Loïc Armand: L'association réunit 300 membres. Tous les secteurs de l'économie française y sont présents. Elle est l'organisation représentative de l'ensemble des annonceurs, c'est-à-dire des entreprises, des collectivités ou des organismes qui recourent aux différentes techniques de communication pour promouvoir leur notoriété, leur image, leurs produits. Chaque entreprise délègue auprès de l'UDA ses spécialistes dans différents domaines.

Vous êtes directeur général des affaires publiques, développement durable et relations consommateurs du groupe L'Oréal. Ces domaines feront-ils partie de votre périmètre d'intervention?

Oui. L'UDA a trois grandes missions. Tout d'abord, faire valoir le droit des annonceurs à communiquer. La deuxième est de veiller à donner à nos membres tous les outils nécessaires pour assurer l'efficacité de l'investissement publicitaire. La troisième consiste à favoriser le développement d'une communication responsable. La conjoncture actuelle le montre, il est de plus en plus important pour les entreprises de s'assurer de l'efficacité de l'euro investi. J'y veillerai donc, mais je ne prétends pas avoir personnellement un message particulier à livrer sur le sujet. En revanche, sur les deux autres thèmes, j'ai à la fois une certaine expérience et une volonté déterminée.

Le droit des entreprises à communiquer est, selon vous, essentiel. Pourquoi?
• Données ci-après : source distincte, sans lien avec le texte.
(* ===== verification/Float64.v ===== *)
(** * Rust's [f64] on the executable binary64 specification of the Standard Library

    Rust's [f64] is IEEE 754 binary64.  [SpecFloat] gives its operations as
    executable functions on [spec_float]; this file fixes the precision (53)
    and the exponent bound (1024) and adds the conversions the engine uses:
    [as i64] (truncating and saturating, NaN to 0), [i64 as f64], [trunc],
    [floor], [ceil], [abs], [fract] and the correctly rounded reading of a
    decimal literal ([str::parse::<f64>]). *)
From Stdlib Require Export SpecFloat.
From S2P Require Import Prelude.

Open Scope Z_scope.

Definition f64 : Type := spec_float.
Definition prec : Z := 53.
Definition emax : Z := 1024.

Definition i64_min : Z := - 2 ^ 63.
Definition i64_max : Z := 2 ^ 63 - 1.
Definition u64_max : Z := 2 ^ 64 - 1.

Definition f64_zero : f64 := S754_zero false.
Definition f64_add : f64 -> f64 -> f64 := SFadd prec emax.
Definition f64_sub : f64 -> f64 -> f64 := SFsub prec emax.
Definition f64_mul : f64 -> f64 -> f64 := SFmul prec emax.
Definition f64_div : f64 -> f64 -> f64 := SFdiv prec emax.
Definition f64_neg : f64 -> f64 := SFopp.
Definition f64_abs : f64 -> f64 := SFabs.
Definition f64_eqb : f64 -> f64 -> bool := SFeqb.
Definition f64_ltb : f64 -> f64 -> bool := SFltb.
Definition f64_leb : f64 -> f64 -> bool := SFleb.

Definition f64_is_finite (x : f64) : bool :=
  match x with S754_zero _ | S754_finite _ _ _ => true | _ => false end.

(** [n as f64] for an integer: round to nearest, ties to even. *)
Definition f64_of_Z (n : Z) : f64 := binary_normalize prec emax n 0 false.

(** The integer part of a finite float, towards zero. *)
Definition f64_int_part (s : bool) (m : positive) (e : Z) : Z :=
  let q := if Z.leb 0 e then Z.pos m * 2 ^ e else Z.pos m / 2 ^ (- e) in
  if s then - q else q.

Definition f64_trunc (x : f64) : f64 :=
  match x with
  | S754_finite s m e => binary_normalize prec emax (f64_int_part s m e) 0 s
  | _ => x
  end.

Definition f64_fract (x : f64) : f64 := f64_sub x (f64_trunc x).

Definition f64_floor (x : f64) : f64 :=
  match x with
  | S754_finite s m e =>
      let n := if s then - Z.pos m else Z.pos m in
      if Z.leb 0 e then x
      else binary_normalize prec emax (n / 2 ^ (- e)) 0 s
  | _ => x
  end.

Definition f64_ceil (x : f64) : f64 := f64_neg (f64_floor (f64_neg x)).

(** [x as i64]: saturating, NaN gives 0. *)
Definition i64_of_f64 (x : f64) : Z :=
  match x with
  | S754_zero _ | S754_nan => 0
  | S754_infinity s => if s then i64_min else i64_max
  | S754_finite s m e => Z.max i64_min (Z.min i64_max (f64_int_part s m e))
  end.

(** The value of the decimal [m * 10 ^ e], rounded once. *)
Definition f64_of_decimal (m : Z) (e : Z) : f64 :=
  match m with
  | Z0 => f64_zero
  | Zneg _ => S754_nan
  | Zpos p =>
      if Z.leb 0 e then binary_normalize prec emax (m * 10 ^ e) 0 false
      else match 10 ^ (- e) with
           | Zpos d =>
               let '(q, e', l) := SFdiv_core_binary prec emax m 0 (Zpos d) 0 in
               binary_round_aux prec emax false q e' l
           | _ => S754_nan
           end
  end.

Example f64_of_decimal_tenth :
  f64_of_decimal 1 (-1) = S754_finite false 7205759403792794 (-56).
Proof. reflexivity. Qed.

Example f64_floor_neg : f64_floor (f64_of_decimal 15 (-1)) = f64_of_Z 1
  /\ f64_floor (f64_neg (f64_of_decimal 15 (-1))) = f64_of_Z (-2).
Proof. split; reflexivity. Qed.

(** [f64::powf], which Rust leaves to the platform's mathematics library. *)
Class Libm := { f64_powf : f64 -> f64 -> f64 }.

(** [f64::EPSILON]. *)
Definition f64_epsilon : f64 := binary_normalize prec emax 1 (-52) false.

(** [f64::round]: to the nearest integer, halves away from zero. *)
Definition f64_round (x : f64) : f64 :=
  match x with
  | S754_finite s m e =>
      if Z.leb 0 e then x
      else let q := (2 * Z.pos m + 2 ^ (- e)) / 2 ^ (1 - e) in
           binary_normalize prec emax (if s then - q else q) 0 s
  | _ => x
  end.

(** [x % y]: the exact remainder of the truncated quotient, with the sign of
    the dividend. *)
Definition f64_rem (x y : f64) : f64 :=
  match x, y with
  | S754_nan, _ | _, S754_nan | S754_infinity _, _ | _, S754_zero _ => S754_nan
  | S754_zero _, _ | _, S754_infinity _ => x
  | S754_finite s m e, S754_finite _ m' e' =>
      let low := Z.min e e' in
      let r := (Z.pos m * 2 ^ (e - low)) mod (Z.pos m' * 2 ^ (e' - low)) in
      binary_normalize prec emax (if s then - r else r) low s
  end.

(** [f64::sqrt]. *)
Definition f64_sqrt : f64 -> f64 := SFsqrt prec emax.

Example f64_rem_signs :
  f64_rem (f64_of_Z (-7)) (f64_of_Z 3) = f64_of_Z (-1)
  /\ f64_rem (f64_of_decimal 75 (-1)) (f64_of_Z (-2)) = f64_of_decimal 15 (-1).
Proof. split; reflexivity. Qed.

Example f64_round_halves :
  f64_round (f64_of_decimal 25 (-1)) = f64_of_Z 3
  /\ f64_round (f64_neg (f64_of_decimal 25 (-1))) = f64_of_Z (-3)
  /\ f64_round (f64_of_decimal 24 (-1)) = f64_of_Z 2.
Proof. repeat split; reflexivity. Qed.

Close Scope Z_scope.
(* ===== verification/Errors.v ===== *)
(** * [FlowableError] and message formatting

    Models [flowable-engine-common/src/lib.rs].  A message built by
    [format!] is kept as the list of its pieces: literal text, and the
    values interpolated into it with the formatter that renders them
    ([{}] of a string, of an integer or of a JSON value, [{:?}] of an
    [Option<&str>]).  The rendering itself is Rust's standard library and
    no decision of the engine depends on it. *)
From S2P Require Import Prelude Json.

Inductive Fragment : Type :=
| Lit (s : string)
| ShowInt (n : Z)
| ShowJson (v : Value)
| DebugOptStr (o : option string).

Definition Message : Type := list Fragment.

(** ** The error type *)
Inductive FlowableError : Type :=
| InvalidBpmnXml (position : Z) (message : Message)
| UnsupportedElement (element_type activity_id : string)
| DeploymentValidationError (m : Message)
| BadRequest (m : Message)
| Forbidden (m : Message)
| Conflict (m : Message)
| ExecutionError (m : Message)
| UnrecoverableJobError (m : Message)
| NotFound (m : Message)
| Internal (m : Message)
| Generic (m : Message)
| Caused (outer cause : FlowableError).

Definition caused_by (self cause : FlowableError) : FlowableError := Caused self cause.

Fixpoint primary_error (e : FlowableError) : FlowableError :=
  match e with
  | Caused outer _ => primary_error outer
  | _ => e
  end.

(** [Display]. *)
Fixpoint display (e : FlowableError) : Message :=
  match e with
  | InvalidBpmnXml position message =>
      [Lit "Invalid BPMN XML at byte position "; ShowInt position; Lit ": "] ++ message
  | UnsupportedElement element_type activity_id =>
      [Lit "unsupported activity behavior: "; Lit element_type;
       Lit " (activity id: "; Lit activity_id; Lit ")"]
  | DeploymentValidationError m => Lit "Deployment validation error: " :: m
  | BadRequest m | Forbidden m | ExecutionError m => Lit "Execution error: " :: m
  | UnrecoverableJobError m => Lit "Unrecoverable job error: " :: m
  | Conflict m => Lit "Conflict: " :: m
  | NotFound m => Lit "Not found: " :: m
  | Internal m => Lit "Internal error: " :: m
  | Generic m => Lit "Generic error: " :: m
  | Caused outer _ => display outer
  end.

(** [raw_primary_message]; [None] is the [unreachable!] arm, a panic. *)
Definition raw_primary_message (e : FlowableError) : option Message :=
  match primary_error e with
  | InvalidBpmnXml _ m | DeploymentValidationError m | BadRequest m | Forbidden m
  | Conflict m | ExecutionError m | UnrecoverableJobError m | NotFound m
  | Internal m | Generic m => Some m
  | UnsupportedElement t a => Some (display (UnsupportedElement t a))
  | Caused _ _ => None
  end.

Fixpoint is_unrecoverable_job_failure (e : FlowableError) : bool :=
  match e with
  | UnrecoverableJobError _ => true
  | Caused outer cause =>
      is_unrecoverable_job_failure outer || is_unrecoverable_job_failure cause
  | _ => false
  end.

(** [std::error::Error::source]. *)
Definition source (e : FlowableError) : option FlowableError :=
  match e with Caused _ cause => Some cause | _ => None end.

(** ** Properties *)

(** The errors of a cause chain: the leaves of the [Caused] tree. *)
Inductive occurs (x : FlowableError) : FlowableError -> Prop :=
| occurs_here : occurs x x
| occurs_outer o c : occurs x o -> occurs x (Caused o c)
| occurs_cause o c : occurs x c -> occurs x (Caused o c).

Lemma primary_error_not_caused e o c : primary_error e ≠ Caused o c.
Proof. induction e; simpl; try discriminate. done. Qed.

Lemma primary_error_occurs e : occurs (primary_error e) e.
Proof. induction e; simpl; try constructor; auto. Qed.

Lemma display_primary e : display e = display (primary_error e).
Proof. induction e; simpl; auto. Qed.

Lemma unrecoverable_spec e :
  is_unrecoverable_job_failure e = true <-> exists m, occurs (UnrecoverableJobError m) e.
Proof.
  split.
  - induction e; simpl; try discriminate.
    + intros _. exists m. constructor.
    + intros H. apply orb_prop in H as [H|H].
      * destruct (IHe1 H) as [m Hm]. exists m. by apply occurs_outer.
      * destruct (IHe2 H) as [m Hm]. exists m. by apply occurs_cause.
  - intros [m Hm]. induction Hm; simpl; [done| |]; rewrite IHHm; [done|].
    apply orb_true_r.
Qed.
#[export] Instance lenient_implements : Implements lenient_semantics (turn registry scope).
Proof.
  split; try arith_cases; try (deliver; apply delivers_push); try (deliver; done).
  - exists Panicked. intros pool i st Hi. destruct i; done.
  - deliver. by destruct (resolve_variable _ _ _).
  - deliver. by destruct (to_f64 _).
Qed.

(** Strict execution of compiled code needs no more than its fuel. *)
Lemma execute_strict_total ast :
  execute_strict registry scope (compile ast) = Some (denote strict_semantics ast).
Proof. apply compile_correct, _. Qed.

Lemma execute_total ast :
  execute registry scope (compile ast) = Some (denote lenient_semantics ast).
Proof. apply compile_correct, _. Qed.

(** C3: the compiler is correct for strict evaluation.  For a tree whose
    literals the bytecode can hold, running the compiled instructions
    terminates within the fuel and gives exactly the outcome of evaluating the
    tree: the same value, the same error, or the same panic. *)
Theorem compiled_strict_correct ast :
  exact_literals ast = true ->
  execute_strict registry scope (compile ast) = Some (evaluate_strict registry scope ast).
Proof.
  intros Hx. rewrite <- denote_strict by done. apply execute_strict_total.
Qed.

(** The compiler is correct for lenient evaluation as well, wherever the
    tree has a value (or panics): the bytecode then gives that value. *)
Theorem compiled_lenient_correct ast :
  exact_literals ast = true -> evaluate registry scope ast ≠ Ok None ->
  execute registry scope (compile ast) = Some (evaluate registry scope ast).
Proof.
  intros Hx Hn. rewrite <- denote_lenient by done. apply execute_total.
Qed.
End Pairs.

(** ** Examples *)
Definition plain_display : Display :=
  {| value_to_string _ := EmptyString; f64_to_string _ := EmptyString |}.
#[local] Existing Instance plain_display.
#[local] Existing Instance ascii_only.

Definition int_literal (n : Z) : ExpressionAst := ALiteral (VNumber (PosInt n)).

(** [age >= 18 ? name.substring(0, 2) : 'minor'] *)
Definition sample_ast : ExpressionAst :=
  AConditional (AGreaterEq (AVariable "age") (int_literal 18))
    (AMethodCall (AVariable "name") "substring" [int_literal 0; int_literal 2])
    (ALiteral (VString "minor")).

Definition sample_scope : VariableContainer :=
  map_container (<["age" := VNumber (PosInt 30)]> {["name" := VString "Ada"]}).

Lemma compiled_strict_correct_witness :
  exact_literals sample_ast = true
  /\ execute_strict registry_new sample_scope (compile sample_ast) = Some (Ok (Some (VString "Ad"))).
Proof.
  split; [reflexivity|].
  rewrite (compiled_strict_correct registry_new sample_scope sample_ast) by reflexivity.
  vm_compute. reflexivity.
Defined.

Lemma compiled_lenient_correct_witness :
  exact_literals sample_ast = true
  /\ execute registry_new (map_container {["age" := VNull]}) (compile sample_ast)
     = Some (Ok (Some (VString "minor"))).
Proof.
  split; [reflexivity|].
  rewrite (compiled_lenient_correct registry_new (map_container {["age" := VNull]}) sample_ast).
  - vm_compute. reflexivity.
  - reflexivity.
  - vm_compute. discriminate.
Defined.

(** A literal above [i64::MAX] is not exact: the compiler stores it as a float,
    so a number compares equal to a literal that differs from it in the last
    digit, while the tree keeps them apart. *)
Definition near_u64_max : ExpressionAst := AEqual (AVariable "n") (int_literal u64_max).

Theorem large_literal_loses_precision :
  let scope := map_container {["n" := VNumber (PosInt (u64_max - 1))]} in
  evaluate_strict registry_new scope near_u64_max = Ok (Some (VBool false))
  /\ execute_strict registry_new scope (compile near_u64_max) = Some (Ok (Some (VBool true))).
Proof. vm_compute. split; reflexivity. Qed.
Lemma take_two_char_end table : take_two_char input table final = (Ok None, final).
Proof.
  unfold take_two_char, two_char, mbind, stM_bind, get. simpl.
  destruct (Nat.ltb_spec (length input + 1) (length input)); [lia|done].
Qed.

Ltac operator_end :=
  unfold or_operator, and_operator, equality_operator, comparison_operator, addition_operator,
    multiplication_operator, mbind, stM_bind, get;
  rewrite ?take_two_char_end, ?peek_end; cbn [is_char pos]; rewrite ?lookup_ge_None_2 by lia;
  first [apply take_keyword_end | reflexivity].

Lemma or_operator_end : or_operator input final = (Ok None, final).
Proof. operator_end. Qed.
Lemma and_operator_end : and_operator input final = (Ok None, final).
Proof. operator_end. Qed.
Lemma equality_operator_end : equality_operator input final = (Ok None, final).
Proof. operator_end. Qed.
Lemma comparison_operator_end : comparison_operator input final = (Ok None, final).
Proof. operator_end. Qed.
Lemma addition_operator_end : addition_operator input final = (Ok None, final).
Proof. operator_end. Qed.
Lemma multiplication_operator_end : multiplication_operator input final = (Ok None, final).
Proof. operator_end. Qed.

Lemma binary_level_end operator operand s a :
  operator final = (Ok None, final) -> operand s = (Ok a, final) ->
  binary_level input operator operand s = (Ok a, final).
Proof.
  intros Hop Ha. unfold binary_level, turns. cbn [binary_loop]. unfold mbind, stM_bind.
  by rewrite Ha, skip_whitespace_end, Hop.
Qed.

Lemma suffix_chain_end expression n a :
  parse_suffix_chain input expression (S n) a final = (Ok a, final).
Proof. cbn [parse_suffix_chain]. unfold mbind, stM_bind. by rewrite skip_whitespace_end, peek_end. Qed.
Record EventSubprocessEventSubscription := mkEventSubprocessSubscription {
  sb_subscription_id : string;
  sb_process_instance_id : string;
  sb_scope_execution_id : option string;
  sb_scope_activity_id : option string;
  sb_event_subprocess_id : string;
  sb_start_event_id : string;
  sb_interrupting : bool;
  sb_event_kind : EventSubscriptionKind;
  sb_event_ref : string;
  sb_configuration : option string
}.

(** A row of [event_subscriptions] holds the wait state it belongs to. *)
Record WaitTables := mkWaitTables {
  wt_tasks : Table Task;
  wt_event_wait_states : Table RuntimeEventWaitState;
  wt_event_subscriptions : Table RuntimeEventWaitState;
  wt_event_subprocess_event_subscriptions : Table EventSubprocessEventSubscription
}.

(** ** The session *)
Record DbSession := mkDbSession {
  db_executions : Table Execution;
  db_variables : Table Value;
  db_compensation_subscriptions : Table CompensationSubscription;
  db_boundary_event_states : Table RuntimeBoundaryEventState;
  db_waits : WaitTables;
  db_act_ru_execution : gmap string ExecutionEntity;
  db_closed : bool;
  db_write_error : option StorageError
}.

(** A table of the session, by name in the source. *)
Record TableRef (A : Type) := {
  tget : DbSession -> Table A;
  tset : Table A -> DbSession -> DbSession
}.
Arguments tget {A}.
Arguments tset {A}.

Definition executions : TableRef Execution :=
  {| tget := db_executions;
     tset t s := mkDbSession t (db_variables s) (db_compensation_subscriptions s)
                   (db_boundary_event_states s) (db_waits s) (db_act_ru_execution s) (db_closed s)
                   (db_write_error s) |}.
Definition variables : TableRef Value :=
  {| tget := db_variables;
     tset t s := mkDbSession (db_executions s) t (db_compensation_subscriptions s)
                   (db_boundary_event_states s) (db_waits s) (db_act_ru_execution s) (db_closed s)
                   (db_write_error s) |}.
Definition compensation_subscriptions : TableRef CompensationSubscription :=
  {| tget := db_compensation_subscriptions;
     tset t s := mkDbSession (db_executions s) (db_variables s) t
                   (db_boundary_event_states s) (db_waits s) (db_act_ru_execution s) (db_closed s)
                   (db_write_error s) |}.
Definition boundary_event_states : TableRef RuntimeBoundaryEventState :=
  {| tget := db_boundary_event_states;
     tset t s := mkDbSession (db_executions s) (db_variables s)
                   (db_compensation_subscriptions s) t (db_waits s) (db_act_ru_execution s) (db_closed s)
                   (db_write_error s) |}.

Definition set_act_ru_execution (t : gmap string ExecutionEntity) (s : DbSession) : DbSession :=
  mkDbSession (db_executions s) (db_variables s) (db_compensation_subscriptions s)
    (db_boundary_event_states s) (db_waits s) t (db_closed s) (db_write_error s).
(** C36: what an expression sees.  The context is well formed, the parent links above
    the token are not circular, and the scope execution of the process instance, where
    it is stored, is the token or one of the scopes above it.  Then the execution that
    expressions are evaluated on is the token with more process variables: every other
    field is that of the token, its own process variables keep their values, and nothing
    is written.  A name resolves on it to the value of the token itself if it has one,
    and otherwise to that of the nearest scope above that has one, in each of them
    transient before local before process variables; and to nothing if none has one. *)
Theorem evaluation_resolves c e l :
  context_wf c -> scopes (tokens c) e l ->
  (forall r, tokens c !! unwrap_or (ex_id e) (ex_process_instance_id e) = Some r -> r ∈ e :: l) ->
  exists ev, evaluation_execution e c = (Ok ev, c)
    /\ ev = set_variables (ex_variables ev) e /\ ex_variables e ⊆ ex_variables ev
    /\ forall name, process_variable ev name
         = find_map (fun x => or_else (ex_transient_variables x !! name)
                                (or_else (ex_local_variables x !! name) (ex_variables x !! name))) (e :: l).
Proof.
  intros Hwf Hs Hroot. eexists. split; [by apply evaluation_execution_eq|].
  split_and!; [done|simpl; apply map_union_subseteq_l|]. intros name.
  assert (Hfm : forall k, find_map (fun x => or_else (ex_transient_variables x !! name)
                  (or_else (ex_local_variables x !! name) (ex_variables x !! name))) k
                = find_map (fun x => process_variable x name) k).
  { induction k as [|x k IH]; simpl; [done|]. rewrite IH. unfold process_variable.
    by destruct (ex_transient_variables x !! name), (ex_local_variables x !! name), (ex_variables x !! name). }
  rewrite Hfm. assert (Hfall : is_Some (root_fallback (tokens c) e !! name) ->
    is_Some (find_map (fun x => process_variable x name) (e :: l))).
  { intros Hf. destruct (tokens c !! unwrap_or (ex_id e) (ex_process_instance_id e)) as [r|] eqn:Hr.
    - apply (find_map_found _ _ r); [by apply Hroot|by eapply root_fallback_found].
    - unfold root_fallback in Hf. rewrite Hr, lookup_empty in Hf. by destruct Hf. }
  simpl in Hfall. rewrite <- scope_variables_lookup, process_variable_eq, !lookup_union in Hfall.
  simpl. rewrite <- scope_variables_lookup, !process_variable_eq. simpl. rewrite !lookup_union.
  destruct (ex_transient_variables e !! name), (ex_local_variables e !! name), (ex_variables e !! name),
    (scope_variables l !! name), (root_fallback (tokens c) e !! name); try done.
  destruct Hfall as [w Hw]; [by eexists|discriminate Hw].
Qed.

(** The compensation snapshot never contains the completing execution's
    own transient variables: a name resolves in its local map, its process
    map, or an enclosing scope. *)
Theorem snapshot_excludes_own_transient c e l :
  context_wf c -> scopes (tokens c) e l ->
  exists snap, snapshot_scope_variables e c = (Ok snap, c)
    /\ forall name, snap !! name
         = or_else (ex_local_variables e !! name)
             (or_else (ex_variables e !! name)
                (or_else (find_map (fun x => process_variable x name) l)
                   (root_fallback (tokens c) e !! name))).
Proof.
  intros Hwf Hs. unfold snapshot_scope_variables.
  erewrite bind_ok by (by apply evaluation_execution_eq). eexists. split; [reflexivity|].
  intros name. rewrite <- scope_variables_lookup. simpl. rewrite !lookup_union.
  by destruct (ex_local_variables e !! name), (ex_variables e !! name),
    (scope_variables l !! name), (root_fallback (tokens c) e !! name).
Qed.
(* ===== verification/ExecutionGraph.v ===== *)
(** * Reachability in the process graph

    Models [flowable-engine/src/bpmn/execution_graph_util.rs]: the container
    of an element, the climbs through enclosing containers and the
    depth-first search the inclusive gateway uses to decide whether a token
    can still arrive.

    The Rust loops have no bound; here they take fuel and return [None] when
    it runs out.  [climb_fuel] and [search_fuel] are the fuels used at the
    call sites, and the theorems show they are enough for every process the
    converter builds. *)
From S2P Require Import Prelude Json BpmnModel FlowElements Samples.

(** ** Containers *)
Fixpoint find_parent_in_element (container : FlowElementEnum) (element_id : string)
    {struct container} : option FlowElementEnum :=
  match container with
  | FESubProcess s | FETransaction s | FEEventSubProcess s | FEAdhocSubProcess s _ _ _ =>
      (fix go (l : list FlowElementEnum) : option FlowElementEnum :=
         match l with
         | [] => None
         | child :: l =>
             if is_some_eq (flow_element_id child) element_id then Some container
             else match find_parent_in_element child element_id with
                  | Some found => Some found
                  | None => go l
                  end
         end) (sp_flow_elements s)
  | _ => None
  end.

Definition find_parent_element_for_child (process : Process) (element_id : string)
    : option FlowElementEnum :=
  find_map (fun e => find_parent_in_element e element_id) (pr_flow_elements process).

(** The [loop] of [is_in_event_subprocess]. *)
Fixpoint in_event_subprocess_loop (fuel : nat) (process : Process) (current_id : string)
    : option bool :=
  match fuel with
  | 0 => None
  | S fuel =>
      match find_parent_element_for_child process current_id with
      | None => Some false
      | Some parent =>
          match parent with
          | FEEventSubProcess _ => Some true
          | FESubProcess _ | FETransaction _ | FEAdhocSubProcess _ _ _ _ =>
              match flow_element_id parent with
              | Some id => in_event_subprocess_loop fuel process id
              | None => Some false
              end
          | _ => Some false
          end
      end
  end.

Definition climb_fuel (process : Process) : nat :=
  S (S (length (all_elements (pr_flow_elements process)))).

Definition is_in_event_subprocess (process : Process) (flow_node : FlowElementEnum) : option bool :=
  match flow_element_id flow_node with
  | None => Some false
  | Some current_id => in_event_subprocess_loop (climb_fuel process) process current_id
  end.

(** The [loop] of [has_multi_instance_parent]. *)
Fixpoint multi_instance_parent_loop (fuel : nat) (process : Process) (current_id : string)
    : option bool :=
  match fuel with
  | 0 => None
  | S fuel =>
      match find_parent_element_for_child process current_id with
      | None => Some false
      | Some parent =>
          if has_loop_characteristics parent then Some true
          else match parent with
               | FESubProcess _ | FETransaction _ | FEEventSubProcess _
               | FEAdhocSubProcess _ _ _ _ =>
                   match flow_element_id parent with
                   | Some id => multi_instance_parent_loop fuel process id
                   | None => Some false
                   end
               | _ => Some false
               end
      end
  end.

Definition has_multi_instance_parent (process : Process) (flow_node_id : string) : option bool :=
  multi_instance_parent_loop (climb_fuel process) process flow_node_id.

(** ** The search *)
Definition resolve_flow_node (process : Process) (element_id : string) : option FlowElementEnum :=
  match find_flow_element process element_id with
  | None => None
  | Some (FESequenceFlow flow) =>
      match sf_target_ref flow with
      | None => None
      | Some target_ref =>
          match find_flow_element process target_ref with
          | None => None
          | Some target => if is_flow_node target then Some target else None
          end
      end
  | Some other => if is_flow_node other then Some other else None
  end.

Definition is_start_event (e : FlowElementEnum) : bool :=
  match e with FEStartEvent _ => true | _ => false end.

Definition is_container (e : FlowElementEnum) : bool :=
  match e with
  | FESubProcess _ | FETransaction _ | FEEventSubProcess _ | FEAdhocSubProcess _ _ _ _ => true
  | _ => false
  end.

(** No outgoing sequence flow, or no row for the variant in the table. *)
Definition is_leaf (e : FlowElementEnum) : bool :=
  match graph_outgoing_flows e with Some (_ :: _) => false | _ => true end.

(** The [for] loop over the outgoing flows; [search] is the recursive call. *)
Fixpoint search_flows (search : FlowElementEnum -> gset string -> option (bool * gset string))
    (process : Process) (flows : list SequenceFlow) (visited : gset string)
    : option (bool * gset string) :=
  match flows with
  | [] => Some (false, visited)
  | sequence_flow :: flows =>
      match sf_target_ref sequence_flow with
      | None => search_flows search process flows visited
      | Some target_ref =>
          match find_flow_element process target_ref with
          | None => search_flows search process flows visited
          | Some sequence_flow_target =>
              if negb (is_flow_node sequence_flow_target)
              then search_flows search process flows visited
              else match flow_element_id sequence_flow_target with
                   | None => search_flows search process flows visited
                   | Some seq_target_id =>
                       if bool_decide (seq_target_id ∈ visited)
                       then search_flows search process flows visited
                       else match search sequence_flow_target visited with
                            | None => None
                            | Some (true, visited) => Some (true, visited)
                            | Some (false, visited) => search_flows search process flows visited
                            end
                   end
          end
      end
  end.

(** [is_reachable_from]; the answer and the visited set after the search. *)
Fixpoint is_reachable_from (fuel : nat) (process : Process)
    (source_element target_element : FlowElementEnum) (visited : gset string)
    {struct fuel} : option (bool * gset string) :=
  match fuel with
  | 0 => None
  | S fuel =>
      match (if is_start_event source_element
             then is_in_event_subprocess process source_element else Some false) with
      | None => None
      | Some true => Some (false, visited)
      | Some false =>
          match flow_element_id source_element, flow_element_id target_element with
          | None, _ | _, None => Some (false, visited)
          | Some source_id, Some target_id =>
              let climbed :=
                if is_leaf source_element then
                  let visited := {[source_id]} ∪ visited in
                  match find_parent_element_for_child process source_id with
                  | Some parent => (if is_container parent then Some parent else None, visited)
                  | None => (None, visited)
                  end
                else (Some source_element, visited) in
              match climbed with
              | (None, visited) => Some (false, visited)
              | (Some source_element, visited) =>
                  match flow_element_id source_element with
                  | None => Some (false, visited)
                  | Some source_id =>
                      if bool_decide (source_id = target_id) then Some (true, visited)
                      else if bool_decide (source_id ∈ visited) then Some (false, visited)
                      else
                        let visited := {[source_id]} ∪ visited in
                        match graph_outgoing_flows source_element with
                        | None => Some (false, visited)
                        | Some sequence_flows =>
                            search_flows
                              (fun e v => is_reachable_from fuel process e target_element v)
                              process sequence_flows visited
                        end
                  end
              end
          end
      end
  end.

Definition search_fuel (process : Process) : nat :=
  S (S (length (all_elements (pr_flow_elements process))
        + length (pr_flow_element_map process))).

Definition is_reachable (process : Process) (source_element_id target_element_id : string)
    : option bool :=
  match resolve_flow_node process source_element_id,
        resolve_flow_node process target_element_id with
  | Some source_element, Some target_element =>
      match is_reachable_from (search_fuel process) process source_element target_element ∅ with
      | Some (b, _) => Some b
      | None => None
      end
  | _, _ => Some false
  end.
Ce droit est vital pour les entreprises. C'est pourquoi il s'agit d'intervenir partout et à tout moment. Car ce droit est également fondamental pour diffuser l'innovation. Comme le montre la thèse de doctorat «Publicité et croissance économique» développée à l'université Paris-Dauphine avec le soutien de l'UDA, il est aussi essentiel à la croissance économique. Je m'engagerai aux côtés de l'association à chaque fois que cela sera nécessaire. J'irai porter le fer quand il le faudra. Je pense que nous défendons une cause noble. Les annonceurs ne font pas de la publicité honteuse. La communication est vitale pour l'entreprise. Nous défendrons ce droit sans complexe au niveau français, mais aussi au niveau européen et au sein de la Fédération mondiale des annonceurs (FMA) dont l'UDA est membre fondateur et dont L'Oréal est membre en tant qu'entreprise.

Ces problèmes dépassent donc nos frontières?

Largement. Ce sont les mêmes types de sujets qui se posent partout. Il faut donc représenter les annonceurs sans relâche et sans faiblesse vis-à-vis des pouvoirs publics, mais aussi vis-à- vis de nos camarades agences et médias. Le tout avec une volonté forte de construire des accords gagnant-gagnant.

Pensez-vous que les marques se sentent bien accompagnées par leurs agences?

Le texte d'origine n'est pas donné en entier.